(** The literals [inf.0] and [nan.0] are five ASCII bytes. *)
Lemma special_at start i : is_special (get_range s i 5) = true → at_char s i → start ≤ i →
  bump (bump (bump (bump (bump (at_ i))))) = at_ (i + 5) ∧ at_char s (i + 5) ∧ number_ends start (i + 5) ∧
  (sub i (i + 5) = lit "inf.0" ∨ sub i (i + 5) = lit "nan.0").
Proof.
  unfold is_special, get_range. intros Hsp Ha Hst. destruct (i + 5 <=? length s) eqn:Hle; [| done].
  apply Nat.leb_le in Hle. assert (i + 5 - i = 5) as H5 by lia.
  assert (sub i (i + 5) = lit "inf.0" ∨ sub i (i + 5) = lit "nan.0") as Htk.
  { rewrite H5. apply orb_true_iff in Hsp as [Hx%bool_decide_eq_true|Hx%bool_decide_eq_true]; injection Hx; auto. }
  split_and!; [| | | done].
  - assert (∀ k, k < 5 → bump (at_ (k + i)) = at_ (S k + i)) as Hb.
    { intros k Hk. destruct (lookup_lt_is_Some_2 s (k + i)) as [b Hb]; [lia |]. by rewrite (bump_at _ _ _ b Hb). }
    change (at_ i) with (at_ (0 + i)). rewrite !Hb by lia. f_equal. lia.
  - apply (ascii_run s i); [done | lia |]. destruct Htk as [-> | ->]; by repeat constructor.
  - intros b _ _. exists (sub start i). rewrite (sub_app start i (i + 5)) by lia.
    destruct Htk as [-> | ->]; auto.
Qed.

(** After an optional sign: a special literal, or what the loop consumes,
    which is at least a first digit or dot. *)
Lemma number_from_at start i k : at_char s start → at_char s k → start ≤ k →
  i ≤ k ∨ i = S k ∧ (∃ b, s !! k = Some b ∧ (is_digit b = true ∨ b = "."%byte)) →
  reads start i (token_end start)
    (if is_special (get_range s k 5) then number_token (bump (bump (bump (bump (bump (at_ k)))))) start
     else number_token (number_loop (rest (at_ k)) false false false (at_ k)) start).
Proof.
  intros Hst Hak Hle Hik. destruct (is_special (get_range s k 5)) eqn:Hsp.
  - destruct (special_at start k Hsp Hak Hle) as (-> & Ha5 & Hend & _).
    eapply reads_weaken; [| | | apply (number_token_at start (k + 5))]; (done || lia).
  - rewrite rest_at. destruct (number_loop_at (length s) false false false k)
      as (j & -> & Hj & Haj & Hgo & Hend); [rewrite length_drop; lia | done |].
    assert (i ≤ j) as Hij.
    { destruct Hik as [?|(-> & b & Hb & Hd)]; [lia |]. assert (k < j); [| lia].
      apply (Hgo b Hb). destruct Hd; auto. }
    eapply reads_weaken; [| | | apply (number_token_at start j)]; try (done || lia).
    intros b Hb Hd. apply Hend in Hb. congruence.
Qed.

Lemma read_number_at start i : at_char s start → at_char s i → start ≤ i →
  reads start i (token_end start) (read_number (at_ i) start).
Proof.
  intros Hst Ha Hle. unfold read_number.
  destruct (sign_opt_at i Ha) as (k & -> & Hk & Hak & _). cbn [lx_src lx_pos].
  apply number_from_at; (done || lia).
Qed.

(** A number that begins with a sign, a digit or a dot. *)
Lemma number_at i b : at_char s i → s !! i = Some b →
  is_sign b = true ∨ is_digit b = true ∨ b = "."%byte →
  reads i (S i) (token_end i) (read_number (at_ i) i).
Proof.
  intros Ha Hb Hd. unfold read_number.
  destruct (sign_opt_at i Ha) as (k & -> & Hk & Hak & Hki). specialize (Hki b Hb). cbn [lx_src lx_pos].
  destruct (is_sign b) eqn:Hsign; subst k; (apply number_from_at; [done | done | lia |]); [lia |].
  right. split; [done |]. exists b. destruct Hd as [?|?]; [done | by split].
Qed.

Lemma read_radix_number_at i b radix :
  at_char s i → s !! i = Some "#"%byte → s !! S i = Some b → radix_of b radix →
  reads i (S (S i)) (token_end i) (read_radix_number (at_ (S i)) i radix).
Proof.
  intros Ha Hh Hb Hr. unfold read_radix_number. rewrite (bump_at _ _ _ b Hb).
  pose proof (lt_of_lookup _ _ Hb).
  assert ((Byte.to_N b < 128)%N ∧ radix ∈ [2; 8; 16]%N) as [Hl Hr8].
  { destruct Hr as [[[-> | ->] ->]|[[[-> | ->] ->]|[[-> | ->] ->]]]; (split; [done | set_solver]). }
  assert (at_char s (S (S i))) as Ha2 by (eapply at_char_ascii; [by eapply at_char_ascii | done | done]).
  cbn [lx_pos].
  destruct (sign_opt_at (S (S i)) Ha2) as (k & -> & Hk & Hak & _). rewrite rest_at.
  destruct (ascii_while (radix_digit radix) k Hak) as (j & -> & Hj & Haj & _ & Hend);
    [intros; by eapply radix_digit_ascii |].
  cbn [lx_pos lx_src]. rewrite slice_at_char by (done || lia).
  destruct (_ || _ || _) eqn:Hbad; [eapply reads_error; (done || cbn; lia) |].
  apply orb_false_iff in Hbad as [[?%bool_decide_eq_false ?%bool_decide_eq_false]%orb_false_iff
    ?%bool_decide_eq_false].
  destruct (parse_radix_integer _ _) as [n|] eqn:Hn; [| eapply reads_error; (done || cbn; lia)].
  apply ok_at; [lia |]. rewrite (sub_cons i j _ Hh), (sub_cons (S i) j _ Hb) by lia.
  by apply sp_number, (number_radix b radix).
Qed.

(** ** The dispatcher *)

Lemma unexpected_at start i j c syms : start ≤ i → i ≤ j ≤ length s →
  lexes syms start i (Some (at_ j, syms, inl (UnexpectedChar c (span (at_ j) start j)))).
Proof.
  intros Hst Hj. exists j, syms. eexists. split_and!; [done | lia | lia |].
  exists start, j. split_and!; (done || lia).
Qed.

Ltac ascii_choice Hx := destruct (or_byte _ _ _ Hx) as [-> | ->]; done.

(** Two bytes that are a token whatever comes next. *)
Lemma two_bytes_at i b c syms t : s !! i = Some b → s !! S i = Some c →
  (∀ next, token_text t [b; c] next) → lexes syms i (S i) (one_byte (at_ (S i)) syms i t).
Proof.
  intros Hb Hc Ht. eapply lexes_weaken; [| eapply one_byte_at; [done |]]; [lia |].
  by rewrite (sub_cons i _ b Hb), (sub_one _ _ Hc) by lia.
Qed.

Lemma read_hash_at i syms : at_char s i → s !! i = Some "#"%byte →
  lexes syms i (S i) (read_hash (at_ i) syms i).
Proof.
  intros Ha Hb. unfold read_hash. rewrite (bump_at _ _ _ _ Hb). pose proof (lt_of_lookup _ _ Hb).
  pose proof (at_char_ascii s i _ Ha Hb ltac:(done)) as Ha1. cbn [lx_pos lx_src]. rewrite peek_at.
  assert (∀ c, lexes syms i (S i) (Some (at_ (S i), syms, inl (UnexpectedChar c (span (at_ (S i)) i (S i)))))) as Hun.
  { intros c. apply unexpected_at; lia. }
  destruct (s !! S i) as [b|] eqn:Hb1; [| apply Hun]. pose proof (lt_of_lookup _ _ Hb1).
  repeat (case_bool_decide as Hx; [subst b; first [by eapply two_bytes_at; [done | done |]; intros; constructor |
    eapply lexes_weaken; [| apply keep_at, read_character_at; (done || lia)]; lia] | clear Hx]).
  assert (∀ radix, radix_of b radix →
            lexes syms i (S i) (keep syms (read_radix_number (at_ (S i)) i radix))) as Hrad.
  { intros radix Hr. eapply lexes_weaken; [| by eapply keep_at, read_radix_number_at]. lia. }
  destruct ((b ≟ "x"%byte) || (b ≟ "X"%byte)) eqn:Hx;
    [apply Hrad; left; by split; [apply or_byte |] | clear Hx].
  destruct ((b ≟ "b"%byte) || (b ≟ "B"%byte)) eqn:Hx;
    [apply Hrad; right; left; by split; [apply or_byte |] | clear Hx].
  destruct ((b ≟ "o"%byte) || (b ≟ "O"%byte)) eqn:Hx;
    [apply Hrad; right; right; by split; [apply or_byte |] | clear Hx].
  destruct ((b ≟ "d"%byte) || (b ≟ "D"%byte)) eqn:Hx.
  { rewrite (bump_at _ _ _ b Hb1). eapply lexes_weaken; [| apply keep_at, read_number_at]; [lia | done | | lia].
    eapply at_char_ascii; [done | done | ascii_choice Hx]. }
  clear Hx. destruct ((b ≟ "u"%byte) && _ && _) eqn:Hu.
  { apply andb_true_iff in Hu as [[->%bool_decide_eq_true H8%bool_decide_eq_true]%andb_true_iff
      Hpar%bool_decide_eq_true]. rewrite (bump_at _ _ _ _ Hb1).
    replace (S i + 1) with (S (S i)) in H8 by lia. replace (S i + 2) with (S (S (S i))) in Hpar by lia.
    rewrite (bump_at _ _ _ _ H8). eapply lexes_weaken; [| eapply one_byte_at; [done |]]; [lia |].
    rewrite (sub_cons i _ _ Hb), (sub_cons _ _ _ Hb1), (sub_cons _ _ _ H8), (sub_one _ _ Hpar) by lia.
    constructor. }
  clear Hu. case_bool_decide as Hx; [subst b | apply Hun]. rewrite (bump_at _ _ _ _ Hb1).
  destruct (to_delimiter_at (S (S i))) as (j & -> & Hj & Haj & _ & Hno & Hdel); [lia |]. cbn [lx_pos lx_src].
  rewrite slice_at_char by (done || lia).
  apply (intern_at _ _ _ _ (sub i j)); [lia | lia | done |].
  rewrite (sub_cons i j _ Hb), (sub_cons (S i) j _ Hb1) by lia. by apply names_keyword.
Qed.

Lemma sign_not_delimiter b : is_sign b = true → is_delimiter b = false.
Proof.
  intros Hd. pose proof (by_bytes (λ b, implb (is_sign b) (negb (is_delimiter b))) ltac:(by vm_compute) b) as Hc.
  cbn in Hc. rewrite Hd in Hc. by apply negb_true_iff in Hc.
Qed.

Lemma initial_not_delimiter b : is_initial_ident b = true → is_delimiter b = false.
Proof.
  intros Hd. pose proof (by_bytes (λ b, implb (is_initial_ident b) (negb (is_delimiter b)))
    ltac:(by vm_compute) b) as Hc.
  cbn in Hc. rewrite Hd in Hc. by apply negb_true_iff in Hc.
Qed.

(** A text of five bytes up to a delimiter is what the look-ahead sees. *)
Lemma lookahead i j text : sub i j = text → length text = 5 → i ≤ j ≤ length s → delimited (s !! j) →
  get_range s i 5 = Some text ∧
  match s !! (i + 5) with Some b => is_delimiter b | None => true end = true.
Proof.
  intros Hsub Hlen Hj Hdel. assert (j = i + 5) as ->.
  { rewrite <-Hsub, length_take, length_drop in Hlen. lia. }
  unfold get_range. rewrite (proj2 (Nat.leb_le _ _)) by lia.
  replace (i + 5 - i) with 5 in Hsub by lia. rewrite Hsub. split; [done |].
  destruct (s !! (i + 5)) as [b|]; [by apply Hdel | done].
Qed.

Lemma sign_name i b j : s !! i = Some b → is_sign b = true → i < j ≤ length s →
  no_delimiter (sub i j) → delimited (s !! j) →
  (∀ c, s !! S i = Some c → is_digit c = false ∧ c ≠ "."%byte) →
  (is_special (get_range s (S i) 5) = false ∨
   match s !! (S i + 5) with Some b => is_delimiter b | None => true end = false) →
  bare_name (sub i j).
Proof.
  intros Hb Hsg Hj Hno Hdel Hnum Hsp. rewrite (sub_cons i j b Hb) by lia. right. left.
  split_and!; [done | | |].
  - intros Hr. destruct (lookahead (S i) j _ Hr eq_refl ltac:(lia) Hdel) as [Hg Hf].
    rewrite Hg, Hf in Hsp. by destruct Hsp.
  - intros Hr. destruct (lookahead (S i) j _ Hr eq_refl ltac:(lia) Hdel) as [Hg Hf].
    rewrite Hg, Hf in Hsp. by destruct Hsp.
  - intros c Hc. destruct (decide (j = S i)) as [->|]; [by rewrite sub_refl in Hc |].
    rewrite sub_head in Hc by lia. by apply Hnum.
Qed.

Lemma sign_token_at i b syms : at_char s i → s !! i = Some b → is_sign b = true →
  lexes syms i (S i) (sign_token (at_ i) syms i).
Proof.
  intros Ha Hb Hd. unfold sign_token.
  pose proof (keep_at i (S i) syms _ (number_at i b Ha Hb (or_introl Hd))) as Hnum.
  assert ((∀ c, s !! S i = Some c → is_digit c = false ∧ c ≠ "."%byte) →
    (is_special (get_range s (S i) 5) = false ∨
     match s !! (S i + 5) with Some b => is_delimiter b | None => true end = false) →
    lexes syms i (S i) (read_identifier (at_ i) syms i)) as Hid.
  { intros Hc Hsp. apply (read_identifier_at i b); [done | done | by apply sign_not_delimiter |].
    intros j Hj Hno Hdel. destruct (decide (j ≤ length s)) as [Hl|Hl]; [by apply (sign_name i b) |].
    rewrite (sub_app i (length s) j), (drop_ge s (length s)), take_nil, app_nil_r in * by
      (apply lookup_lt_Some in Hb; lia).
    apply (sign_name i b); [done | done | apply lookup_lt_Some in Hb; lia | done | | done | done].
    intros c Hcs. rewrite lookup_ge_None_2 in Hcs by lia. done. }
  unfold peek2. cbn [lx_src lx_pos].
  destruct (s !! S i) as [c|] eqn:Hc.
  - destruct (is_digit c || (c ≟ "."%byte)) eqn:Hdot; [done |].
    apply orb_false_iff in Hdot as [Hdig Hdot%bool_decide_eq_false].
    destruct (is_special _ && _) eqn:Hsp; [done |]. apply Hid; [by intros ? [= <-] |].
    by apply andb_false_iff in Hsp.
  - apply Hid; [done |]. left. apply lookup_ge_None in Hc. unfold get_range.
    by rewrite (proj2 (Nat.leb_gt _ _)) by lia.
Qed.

____

### Exercise aim
All that belongs in your answer is the stretch of entries above from the line with "Ltac ascii_choice Hx" through the line with "intros Ha Hb.", printed exactly.

### Result of this task
Ltac ascii_choice Hx := destruct (or_byte _ _ _ Hx) as [-> | ->]; done.

(** Two bytes that are a token whatever comes next. *)
Lemma two_bytes_at i b c syms t : s !! i = Some b → s !! S i = Some c →
  (∀ next, token_text t [b; c] next) → lexes syms i (S i) (one_byte (at_ (S i)) syms i t).
Proof.
  intros Hb Hc Ht. eapply lexes_weaken; [| eapply one_byte_at; [done |]]; [lia |].
  by rewrite (sub_cons i _ b Hb), (sub_one _ _ Hc) by lia.
Qed.

Lemma read_hash_at i syms : at_char s i → s !! i = Some "#"%byte →
  lexes syms i (S i) (read_hash (at_ i) syms i).
Proof.
  intros Ha Hb. unfold read_hash. rewrite (bump_at _ _ _ _ Hb). pose proof (lt_of_lookup _ _ Hb).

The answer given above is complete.